OBJECTIVES: Bisphenol A (BPA) is a typical endocrine disrupter. We investigated the mechanisms of rapid Ca(2+) signaling induced by a low dose BPA application in cultured hippocampal neurons.
MATERIALS AND METHODS: The primary culture of hippocampal neurons were prepared from postnatal 3 to 5-day-old rats. Cells were loaded with Calcium Green-1 fluorophore. Ca(2+) imaging and analysis were performed by Argus system.
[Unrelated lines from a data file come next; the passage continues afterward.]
Lemma put_private_counted ok q pkt :
  pq_counted sz q ->
  pq_counted sz (snd (packet_queue_put_private sz ok q pkt)).
Proof.
  intros (Hn & Hs & Hd). unfold packet_queue_put_private.
  destruct (negb (q_abort_request q =? 0)); [repeat split; assumption |].
  destruct (negb ok); [repeat split; assumption |].
  unfold pq_counted. cbn [snd q_pkts q_nb_packets q_size q_duration l_pkt].
  rewrite length_app, nodes_size_app, nodes_duration_app. cbn [length nodes_size nodes_duration].
  rewrite Hn, Hs, Hd, int32_add_l, int32_add_l, int64_add_l.
  cbn [l_pkt].
  split; [| split].
  - apply (f_equal int32). lia.
  - apply (f_equal int32). lia.
  - apply (f_equal int64). lia.
Qed.

Lemma exec_counted c q :
  pq_counted sz q -> pq_counted sz (snd (exec sz c q)).
Proof.
  intros H. destruct c as [ok pkt | ok si junk | block | | | ok]; cbn [exec].
  - unfold packet_queue_put.
    pose proof (put_private_counted ok q pkt H) as H'.
    destruct (packet_queue_put_private sz ok q pkt); exact H'.
  - unfold packet_queue_put_nullpacket, packet_queue_put.
    match goal with
    | |- context [packet_queue_put_private sz ok q ?r] =>
        pose proof (put_private_counted ok q r H) as H';
        destruct (packet_queue_put_private sz ok q r)
    end.
    exact H'.
  - unfold packet_queue_get.
    destruct (negb (q_abort_request q =? 0)); [exact H |].
    destruct (q_pkts q) as [|n rest] eqn:Hq.
    { destruct (block =? 0); exact H. }
    destruct H as (Hn & Hs & Hd). rewrite Hq in Hn, Hs, Hd.
    unfold pq_counted. cbn [snd q_pkts q_nb_packets q_size q_duration].
    cbn [length nodes_size nodes_duration] in Hn, Hs, Hd.
    rewrite Hn, Hs, Hd.
    replace (int32 (Z.of_nat (S (length rest))) - 1)
      with (int32 (Z.of_nat (S (length rest))) + -1) by lia.
    replace (int32 (pkt_size (l_pkt n) + sz + nodes_size sz rest)
             - (pkt_size (l_pkt n) + sz))
      with (int32 (pkt_size (l_pkt n) + sz + nodes_size sz rest)
            + - (pkt_size (l_pkt n) + sz)) by lia.
    replace (int64 (pkt_duration (l_pkt n) + nodes_duration rest)
             - pkt_duration (l_pkt n))
      with (int64 (pkt_duration (l_pkt n) + nodes_duration rest)
            + - pkt_duration (l_pkt n)) by lia.
    rewrite int32_add_l, int32_add_l, int64_add_l.
    split; [| split].
    + apply (f_equal int32). lia.
    + apply (f_equal int32). lia.
    + apply (f_equal int64). lia.
  - repeat split.
  - exact H.
  - unfold packet_queue_start. apply put_private_counted. exact H.
Qed.

(** X1.  The counters of a packet queue stay in step with its nodes over
    any history of calls: [nb_packets] is the number of queued nodes,
    [size] the sum of their packet sizes plus [sizeof(MyAVPacketList)]
    each, and [duration] the sum of their durations, each reduced to the
    width of its C type. *)
Theorem packet_queue_accounting cs q :
  pq_counted sz q -> pq_counted sz (snd (run sz cs q)).
Proof.
  revert q. induction cs as [|c cs IH]; intros q H; [exact H |].
  cbn [run]. pose proof (exec_counted c q H) as H1.
  destruct (exec sz c q) as [e q1]. cbn [snd] in H1.
  specialize (IH q1 H1). destruct (run sz cs q1) as [es q2]. exact IH.
Qed.

Lemma got_nodes_put_event fl ret q' : got_nodes [put_event fl ret q'] = [].
Proof.
  unfold put_event. destruct (ret =? 0); [| reflexivity].
  destruct (last (map Some (q_pkts q')) None); reflexivity.
Qed.

Lemma put_private_fifo ok q pkt fl :
  q_pkts q ++ entered_nodes
    [put_event fl (fst (packet_queue_put_private sz ok q pkt))
               (snd (packet_queue_put_private sz ok q pkt))]
  = q_pkts (snd (packet_queue_put_private sz ok q pkt)).
Proof.
  unfold packet_queue_put_private.
  destruct (negb (q_abort_request q =? 0)); [apply app_nil_r |].
  destruct (negb ok); [apply app_nil_r |].
  cbn [fst snd]. unfold put_event. cbn [Z.eqb q_pkts].
  rewrite last_Some_snoc. reflexivity.
Qed.

Lemma exec_fifo c q :
  is_flush_call c = false ->
  q_pkts q ++ entered_nodes [fst (exec sz c q)]
  = got_nodes [fst (exec sz c q)] ++ q_pkts (snd (exec sz c q)).
Proof.
  intros Hc. destruct c as [ok pkt | ok si junk | block | | | ok];
    try discriminate; cbn [exec].
  - unfold packet_queue_put.
    pose proof (put_private_fifo ok q pkt (is_flush_ref pkt)) as Hput.
    destruct (packet_queue_put_private sz ok q pkt).
    cbn [fst snd] in *. rewrite got_nodes_put_event. exact Hput.
  - unfold packet_queue_put_nullpacket, packet_queue_put.
    match goal with
    | |- context [packet_queue_put_private sz ok q ?r] =>
        pose proof (put_private_fifo ok q r false) as Hput;
        destruct (packet_queue_put_private sz ok q r)
    end.
    cbn [fst snd] in *. rewrite got_nodes_put_event. exact Hput.
  - unfold packet_queue_get.
    destruct (negb (q_abort_request q =? 0)); [apply app_nil_r |].
    destruct (q_pkts q) as [|n rest] eqn:Hq.
    { destruct (block =? 0); cbn; rewrite Hq; reflexivity. }
    cbn. rewrite app_nil_r. reflexivity.
  - apply app_nil_r.
  - unfold packet_queue_start.
    set (q0 := {| q_pkts := q_pkts q; q_nb_packets := q_nb_packets q;
                  q_size := q_size q; q_duration := q_duration q;
                  q_abort_request := 0; q_serial := q_serial q |}).
    cbn [fst snd].
    pose proof (put_private_fifo ok q0 ref_flush_pkt true) as Hput.
    destruct ok.
    + change (fst (packet_queue_put_private sz true q0 ref_flush_pkt)) with 0 in Hput.
      rewrite got_nodes_put_event. exact Hput.
    + cbn [got_nodes entered_nodes app]. apply app_nil_r.
Qed.

Lemma entered_nodes_cons e es :
  entered_nodes (e :: es) = entered_nodes [e] ++ entered_nodes es.
Proof. destruct e; reflexivity. Qed.

Lemma got_nodes_cons e es :
  got_nodes (e :: es) = got_nodes [e] ++ got_nodes es.
Proof. destruct e; reflexivity. Qed.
RESULTS: The application of BPA at 10-100 nM induced a transient increase in the intracellular Ca(2+) of N-methyl-D-aspartate (NMDA)-responsive neurons. The Ca(2+) transient occurred within 30 sec after the BPA application. The proportion of BPA-responsive neurons was 9.6 % and 8.5 % of the total NMDA-responsive neurons, respectively, upon 10 nM and 100 nM BPA application. The pre-treatment of neurons with Ca(2+) channel blockers, thapsigargin and nifedipine, considerably decreased the proportion of BPA-responsive neurons to 0.7 % and 3.7%, respectively. The treatment of neurons with an antagonist of estrogen receptor, ICI 182,780, also significantly decreased the proportion of BPA-responsive neurons down to 1.1 %.
CONCLUSION: These results suggest that a low dose BPA application rapidly drives the Ca(2+) signaling system via activation of non-genomic pathway including estrogen receptors.